(** Run: sweeps until the context is done; [wait] is the select on the ticker
    and tells whether the context ended it.  Errors of a sweep are logged. *)
Fixpoint runLoop {W} (rw : RetentionWorker W) (ctxErr : M (W * DekCache.t) bool)
    (wait : M (W * DekCache.t) bool) (fuel : nat) (w : W * DekCache.t)
    : option (W * DekCache.t * option err) :=
  match fuel with
  | O => None
  | S fuel' =>
      match RunOnce rw ctxErr fuel w with
      | None => None
      | Some (w1, _) =>
          match wait w1 with
          | (w2, Ok false) => runLoop rw ctxErr wait fuel' w2
          | (w2, _) => Some (w2, None)
          end
      end
  end.

Definition Run {W} (rw : RetentionWorker W) (ctxErr wait : M (W * DekCache.t) bool) (fuel : nat)
    (w : W * DekCache.t) : option (W * DekCache.t * option err) :=
  match validate rw with
  | Some e => Some (w, Some e)
  | None =>
      match resolveScanner rw with
      | None => Some (w, Some (ESent ErrRetentionScannerNotSupported))
      | Some _ => runLoop rw ctxErr wait fuel w
      end
  end.
End Retention.

(** ** What a sweep relies on *)
Section Laws.
Context {W : Type} (ok : W -> Prop) (rows : W -> gmap (string * string) KeyRow)
  (wraps : W -> string -> bytes -> Z -> bytes -> Prop) (current : W -> string -> Z)
  (expired : string -> Time -> W -> gmap (string * string) KeyRow).

(** [expired t c w]: the live rows of tenant [t] whose key is older than [c]. *)
Class RetentionLaws (s : Shredder.t W) (scanner : RetentionScanner W) := {
  rl_sub : forall t c w k r, ok w -> expired t c w !! k = Some r ->
    fst k = t /\ rows w !! k = Some r /\ kr_shredded r = false;
  rl_list : forall t c n w w' x, ok w -> 0 < n -> ListSubjectsCreatedBefore scanner t c n w = (w', x) ->
    rows_kept ok rows wraps current w w' /\ (forall t c, expired t c w' = expired t c w) /\
    (forall l, x = Ok l -> exists p,
       p ≡ₚ map_to_list (expired t c w) /\
       ((fun k => ((sk_TenantID k, sk_Subject k), row_of k)) <$> l) = take (Z.to_nat n) p);
  rl_forget : forall t u w w' x, ok w -> ForgetSubjectKey (Shredder.Store s) t u w = (w', x) ->
    forall t' c, expired t' c w' =
      match x with Ok _ => delete (t, u) (expired t' c w) | Err _ => expired t' c w end
}.

(** The callback and the context touch no key. *)
Definition keeps_keys {B} (m : M (W * DekCache.t) B) : Prop :=
  forall w w' x, ok (fst w) -> m w = (w', x) ->
    keys_kept ok wraps current (fst w) (fst w') /\ rows (fst w') = rows (fst w) /\
    (forall t c, expired t c (fst w') = expired t c (fst w)).
End Laws.
Arguments rl_sub {_ _ _ _ _ _ _ _ _}.
Arguments rl_list {_ _ _ _ _ _ _ _ _}.
Arguments rl_forget {_ _ _ _ _ _ _ _ _}.

Section Facts.
Context {W : Type} {ok : W -> Prop} {rows : W -> gmap (string * string) KeyRow}
  {wraps : W -> string -> bytes -> Z -> bytes -> Prop} {current : W -> string -> Z}
  {expired : string -> Time -> W -> gmap (string * string) KeyRow}
  {s : Shredder.t W} {scanner : RetentionScanner W}
  {SL : ShredLaws ok rows wraps current s} {RL : RetentionLaws ok rows wraps current expired s scanner}
  {rw : Retention.RetentionWorker W} {ctxErr : M (W * DekCache.t) bool}
  (Hcb : forall t u f, Retention.OnShredded rw = Some f ->
     keeps_keys ok rows wraps current expired (f t u))
  (Hctx : keeps_keys ok rows wraps current expired ctxErr).
Notation SW := (W * DekCache.t)%type.
Notation keys_kept := (keys_kept ok wraps current).

Definition tombstone (r : KeyRow) : KeyRow := mkKeyRow [] (kr_version r) true.

(** A sweep of tenant [t]: rows are as they were, or were expired and are now
    tombstones; other tenants see no difference. *)
Definition swept (t : string) (c : Time) (w w' : W) : Prop :=
  keys_kept w w' /\ expired t c w' ⊆ expired t c w /\
  (forall t' c', t' <> t -> expired t' c' w' = expired t' c' w) /\
  forall k, rows w' !! k = rows w !! k \/
    exists r, expired t c w !! k = Some r /\ rows w' !! k = Some (tombstone r).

● **THE PROBLEM**
Having read the records above, reproduce each one exactly.

● **EXERCISE RESPONSE**
(** Run: sweeps until the context is done; [wait] is the select on the ticker
    and tells whether the context ended it.  Errors of a sweep are logged. *)
Fixpoint runLoop {W} (rw : RetentionWorker W) (ctxErr : M (W * DekCache.t) bool)
    (wait : M (W * DekCache.t) bool) (fuel : nat) (w : W * DekCache.t)
    : option (W * DekCache.t * option err) :=
  match fuel with
  | O => None
  | S fuel' =>
      match RunOnce rw ctxErr fuel w with
      | None => None
      | Some (w1, _) =>
          match wait w1 with
          | (w2, Ok false) => runLoop rw ctxErr wait fuel' w2
          | (w2, _) => Some (w2, None)
          end
      end
  end.

Definition Run {W} (rw : RetentionWorker W) (ctxErr wait : M (W * DekCache.t) bool) (fuel : nat)
    (w : W * DekCache.t) : option (W * DekCache.t * option err) :=
  match validate rw with
  | Some e => Some (w, Some e)
  | None =>
      match resolveScanner rw with
      | None => Some (w, Some (ESent ErrRetentionScannerNotSupported))
      | Some _ => runLoop rw ctxErr wait fuel w
      end
  end.
End Retention.

(** ** What a sweep relies on *)
Section Laws.
Context {W : Type} (ok : W -> Prop) (rows : W -> gmap (string * string) KeyRow)
  (wraps : W -> string -> bytes -> Z -> bytes -> Prop) (current : W -> string -> Z)
  (expired : string -> Time -> W -> gmap (string * string) KeyRow).

(** [expired t c w]: the live rows of tenant [t] whose key is older than [c]. *)
Class RetentionLaws (s : Shredder.t W) (scanner : RetentionScanner W) := {
  rl_sub : forall t c w k r, ok w -> expired t c w !! k = Some r ->
    fst k = t /\ rows w !! k = Some r /\ kr_shredded r = false;
  rl_list : forall t c n w w' x, ok w -> 0 < n -> ListSubjectsCreatedBefore scanner t c n w = (w', x) ->
    rows_kept ok rows wraps current w w' /\ (forall t c, expired t c w' = expired t c w) /\
    (forall l, x = Ok l -> exists p,
       p ≡ₚ map_to_list (expired t c w) /\
       ((fun k => ((sk_TenantID k, sk_Subject k), row_of k)) <$> l) = take (Z.to_nat n) p);
  rl_forget : forall t u w w' x, ok w -> ForgetSubjectKey (Shredder.Store s) t u w = (w', x) ->
    forall t' c, expired t' c w' =
      match x with Ok _ => delete (t, u) (expired t' c w) | Err _ => expired t' c w end
}.

(** The callback and the context touch no key. *)
Definition keeps_keys {B} (m : M (W * DekCache.t) B) : Prop :=
  forall w w' x, ok (fst w) -> m w = (w', x) ->
    keys_kept ok wraps current (fst w) (fst w') /\ rows (fst w') = rows (fst w) /\
    (forall t c, expired t c (fst w') = expired t c (fst w)).
End Laws.
Arguments rl_sub {_ _ _ _ _ _ _ _ _}.
Arguments rl_list {_ _ _ _ _ _ _ _ _}.
Arguments rl_forget {_ _ _ _ _ _ _ _ _}.

Section Facts.
Context {W : Type} {ok : W -> Prop} {rows : W -> gmap (string * string) KeyRow}
  {wraps : W -> string -> bytes -> Z -> bytes -> Prop} {current : W -> string -> Z}
  {expired : string -> Time -> W -> gmap (string * string) KeyRow}
  {s : Shredder.t W} {scanner : RetentionScanner W}
  {SL : ShredLaws ok rows wraps current s} {RL : RetentionLaws ok rows wraps current expired s scanner}
  {rw : Retention.RetentionWorker W} {ctxErr : M (W * DekCache.t) bool}
  (Hcb : forall t u f, Retention.OnShredded rw = Some f ->
     keeps_keys ok rows wraps current expired (f t u))
  (Hctx : keeps_keys ok rows wraps current expired ctxErr).
Notation SW := (W * DekCache.t)%type.
Notation keys_kept := (keys_kept ok wraps current).

Definition tombstone (r : KeyRow) : KeyRow := mkKeyRow [] (kr_version r) true.

(** A sweep of tenant [t]: rows are as they were, or were expired and are now
    tombstones; other tenants see no difference. *)
Definition swept (t : string) (c : Time) (w w' : W) : Prop :=
  keys_kept w w' /\ expired t c w' ⊆ expired t c w /\
  (forall t' c', t' <> t -> expired t' c' w' = expired t' c' w) /\
  forall k, rows w' !! k = rows w !! k \/
    exists r, expired t c w !! k = Some r /\ rows w' !! k = Some (tombstone r).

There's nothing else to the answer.